New multilateralism championed by BRICS has to be seen as shared prosperity. The joint statement has done well to place great importance to multilateralism as it is key to maintaining “peace and security, advance sustainable development and ensure the promotion and protection of human rights and fundamental freedoms for all”.
In the past few years, India has worked over time to build a global consensus against the scourge of terrorism. BRICS countries like India, Russia and China have become victims of terrorism. The Brasilia Summit has therefore done well to condemn terrorist attacks, including against member countries, in all forms and manifestations.
Prime Minister Narendra Modi condemned terrorism in unequivocal terms while addressing the plenary session.

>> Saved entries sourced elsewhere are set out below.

(** A pass whose lookup fails: the scraped collection is saved without a
    diff and without a notification, and the result is the result of the
    save, not wrapped; the error of the lookup itself is only logged. *)
Theorem lookup_failure_saves_without_notifying (url : string)
    (w : World S N R) (current previous : JobCollection) (s' : S) (r' : R)
    (err : error) :
  Scrape url (scraper w) = ((current, None), s') →
  GetLatestJobCollection url (repository w) = ((previous, Some err), r') →
  let r := processSingleURL url w in
  notifications (trace (snd r)) = notifications (trace w)
  ∧ notifier (snd r) = notifier w
  ∧ saves (trace (snd r)) = saves (trace w) ++ [current]
  ∧ repository (snd r) = snd (SaveJobCollection current r')
  ∧ fst r = fst (SaveJobCollection current r').
Proof.
  destruct w as [s n r t]. simpl. intros Hscrape Hlookup. run.
  rewrite Hscrape. run. rewrite Hlookup. run.
  destruct (SaveJobCollection current r') as [[e|] r'']; run; traces.
Qed.

(** What one run of processSingleURL adds to the calls. *)
Lemma processSingleURL_appends (url : string) (w : World S N R) :
  ∃ ns ss,
    notifications (trace (snd (processSingleURL url w)))
    = notifications (trace w) ++ ns
    ∧ saves (trace (snd (processSingleURL url w))) = saves (trace w) ++ ss
    ∧ (length ns ≤ length ss)%nat ∧ (length ss ≤ 1)%nat.
Proof.
  destruct w as [s n r t]. run.
  branches; count_calls.
Qed.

He termed terrorism as “the biggest threat to development, peace and prosperity”. Loss incurred by the world economy due to terrorism, he said, is to the tune of $1 trillion and economic growth in the developing countries has decreased by 1.5 %.
Mr. Modi also underlined the importance of intra-trade among BRICS countries which constitutes only 15% of the world trade. The joint statement also welcomed the holding of the BRICS Business Forum as it has a critical role in spurring economic and trade promotion. At a time of critical climate crisis, the joint statement has reiterated the BRICS’ commitment to implement the 2030 Agenda for Sustainable Development. It also supports the implementation of the Paris Agreement adopted under the principles of the UN Framework Convention on Climate Change.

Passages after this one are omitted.